Saved entries
************

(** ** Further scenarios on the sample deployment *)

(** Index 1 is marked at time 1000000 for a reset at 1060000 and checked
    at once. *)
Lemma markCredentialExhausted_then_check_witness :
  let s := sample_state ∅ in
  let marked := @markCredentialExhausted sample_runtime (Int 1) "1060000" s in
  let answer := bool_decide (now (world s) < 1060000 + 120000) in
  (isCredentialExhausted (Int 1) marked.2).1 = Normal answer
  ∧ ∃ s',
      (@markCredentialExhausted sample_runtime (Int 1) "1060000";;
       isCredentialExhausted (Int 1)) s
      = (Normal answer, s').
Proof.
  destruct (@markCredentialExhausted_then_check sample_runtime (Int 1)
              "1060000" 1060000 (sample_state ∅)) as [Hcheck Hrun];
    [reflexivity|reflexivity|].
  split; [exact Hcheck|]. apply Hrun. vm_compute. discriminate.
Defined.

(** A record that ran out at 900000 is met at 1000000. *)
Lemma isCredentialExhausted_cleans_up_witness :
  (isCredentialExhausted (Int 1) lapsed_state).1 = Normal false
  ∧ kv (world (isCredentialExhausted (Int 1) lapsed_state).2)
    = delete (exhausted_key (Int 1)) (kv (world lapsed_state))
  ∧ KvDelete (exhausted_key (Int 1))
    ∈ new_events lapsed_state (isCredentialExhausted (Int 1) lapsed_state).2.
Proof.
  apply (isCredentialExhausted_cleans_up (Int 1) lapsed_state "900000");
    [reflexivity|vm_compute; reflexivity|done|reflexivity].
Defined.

************

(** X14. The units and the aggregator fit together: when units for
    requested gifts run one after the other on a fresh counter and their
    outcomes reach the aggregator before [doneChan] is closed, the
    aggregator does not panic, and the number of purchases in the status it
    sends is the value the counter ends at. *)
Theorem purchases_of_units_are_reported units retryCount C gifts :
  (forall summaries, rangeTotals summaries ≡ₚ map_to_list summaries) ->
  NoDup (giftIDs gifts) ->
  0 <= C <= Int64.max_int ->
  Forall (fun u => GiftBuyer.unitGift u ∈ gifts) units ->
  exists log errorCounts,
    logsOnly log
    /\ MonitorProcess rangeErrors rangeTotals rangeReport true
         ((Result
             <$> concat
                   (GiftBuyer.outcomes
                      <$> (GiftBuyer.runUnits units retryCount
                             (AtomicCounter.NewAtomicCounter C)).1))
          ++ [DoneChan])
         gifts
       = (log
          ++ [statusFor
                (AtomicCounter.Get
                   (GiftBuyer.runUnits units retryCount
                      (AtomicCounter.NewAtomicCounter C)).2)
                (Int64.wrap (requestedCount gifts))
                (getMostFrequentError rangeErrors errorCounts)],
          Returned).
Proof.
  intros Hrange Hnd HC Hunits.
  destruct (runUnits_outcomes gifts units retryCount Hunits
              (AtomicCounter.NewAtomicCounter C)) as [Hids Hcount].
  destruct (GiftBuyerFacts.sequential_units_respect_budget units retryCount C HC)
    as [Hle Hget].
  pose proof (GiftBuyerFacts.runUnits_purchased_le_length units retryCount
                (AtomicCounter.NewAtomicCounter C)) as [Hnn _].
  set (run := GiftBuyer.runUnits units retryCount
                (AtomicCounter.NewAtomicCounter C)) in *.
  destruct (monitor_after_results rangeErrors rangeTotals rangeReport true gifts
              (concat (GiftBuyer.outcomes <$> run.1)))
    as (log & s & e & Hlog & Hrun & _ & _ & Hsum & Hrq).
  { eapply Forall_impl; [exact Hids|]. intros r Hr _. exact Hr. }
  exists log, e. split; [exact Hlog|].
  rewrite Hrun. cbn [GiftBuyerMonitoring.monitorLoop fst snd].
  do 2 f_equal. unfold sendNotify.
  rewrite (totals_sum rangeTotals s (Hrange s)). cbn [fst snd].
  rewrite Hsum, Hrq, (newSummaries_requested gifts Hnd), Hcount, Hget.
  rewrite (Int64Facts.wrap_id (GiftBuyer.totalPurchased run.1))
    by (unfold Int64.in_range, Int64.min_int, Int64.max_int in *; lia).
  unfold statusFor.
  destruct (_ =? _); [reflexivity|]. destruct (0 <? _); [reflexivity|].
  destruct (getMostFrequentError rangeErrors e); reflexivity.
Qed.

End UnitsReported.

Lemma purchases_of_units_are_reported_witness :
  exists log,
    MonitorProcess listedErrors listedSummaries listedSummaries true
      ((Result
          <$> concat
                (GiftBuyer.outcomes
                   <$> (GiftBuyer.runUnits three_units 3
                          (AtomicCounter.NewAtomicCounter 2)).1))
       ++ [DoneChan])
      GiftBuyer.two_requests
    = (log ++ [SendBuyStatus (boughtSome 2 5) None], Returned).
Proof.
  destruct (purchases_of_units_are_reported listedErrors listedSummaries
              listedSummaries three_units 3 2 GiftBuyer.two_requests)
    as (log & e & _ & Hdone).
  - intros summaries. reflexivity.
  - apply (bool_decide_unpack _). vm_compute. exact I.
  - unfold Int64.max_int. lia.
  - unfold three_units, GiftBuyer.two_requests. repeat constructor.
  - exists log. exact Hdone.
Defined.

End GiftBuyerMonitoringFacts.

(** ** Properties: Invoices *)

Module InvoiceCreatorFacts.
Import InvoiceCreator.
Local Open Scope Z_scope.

************

● **PROBLEM TO WORK ON**
Return a word-for-word copy of the lines above from the one holding "outcomes reach the" through the one holding "eapply Forall_impl; [exact", with both of them included and nothing besides.

● **RESPONSE FOR THIS EXERCISE**
    outcomes reach the aggregator before [doneChan] is closed, the
    aggregator does not panic, and the number of purchases in the status it
    sends is the value the counter ends at. *)
Theorem purchases_of_units_are_reported units retryCount C gifts :
  (forall summaries, rangeTotals summaries ≡ₚ map_to_list summaries) ->
  NoDup (giftIDs gifts) ->
  0 <= C <= Int64.max_int ->
  Forall (fun u => GiftBuyer.unitGift u ∈ gifts) units ->
  exists log errorCounts,
    logsOnly log
    /\ MonitorProcess rangeErrors rangeTotals rangeReport true
         ((Result
             <$> concat
                   (GiftBuyer.outcomes
                      <$> (GiftBuyer.runUnits units retryCount
                             (AtomicCounter.NewAtomicCounter C)).1))
          ++ [DoneChan])
         gifts
       = (log
          ++ [statusFor
                (AtomicCounter.Get
                   (GiftBuyer.runUnits units retryCount
                      (AtomicCounter.NewAtomicCounter C)).2)
                (Int64.wrap (requestedCount gifts))
                (getMostFrequentError rangeErrors errorCounts)],
          Returned).
Proof.
  intros Hrange Hnd HC Hunits.
  destruct (runUnits_outcomes gifts units retryCount Hunits
              (AtomicCounter.NewAtomicCounter C)) as [Hids Hcount].
  destruct (GiftBuyerFacts.sequential_units_respect_budget units retryCount C HC)
    as [Hle Hget].
  pose proof (GiftBuyerFacts.runUnits_purchased_le_length units retryCount
                (AtomicCounter.NewAtomicCounter C)) as [Hnn _].
  set (run := GiftBuyer.runUnits units retryCount
                (AtomicCounter.NewAtomicCounter C)) in *.
  destruct (monitor_after_results rangeErrors rangeTotals rangeReport true gifts
              (concat (GiftBuyer.outcomes <$> run.1)))
    as (log & s & e & Hlog & Hrun & _ & _ & Hsum & Hrq).
  { eapply Forall_impl; [exact Hids|]. intros r Hr _. exact Hr. }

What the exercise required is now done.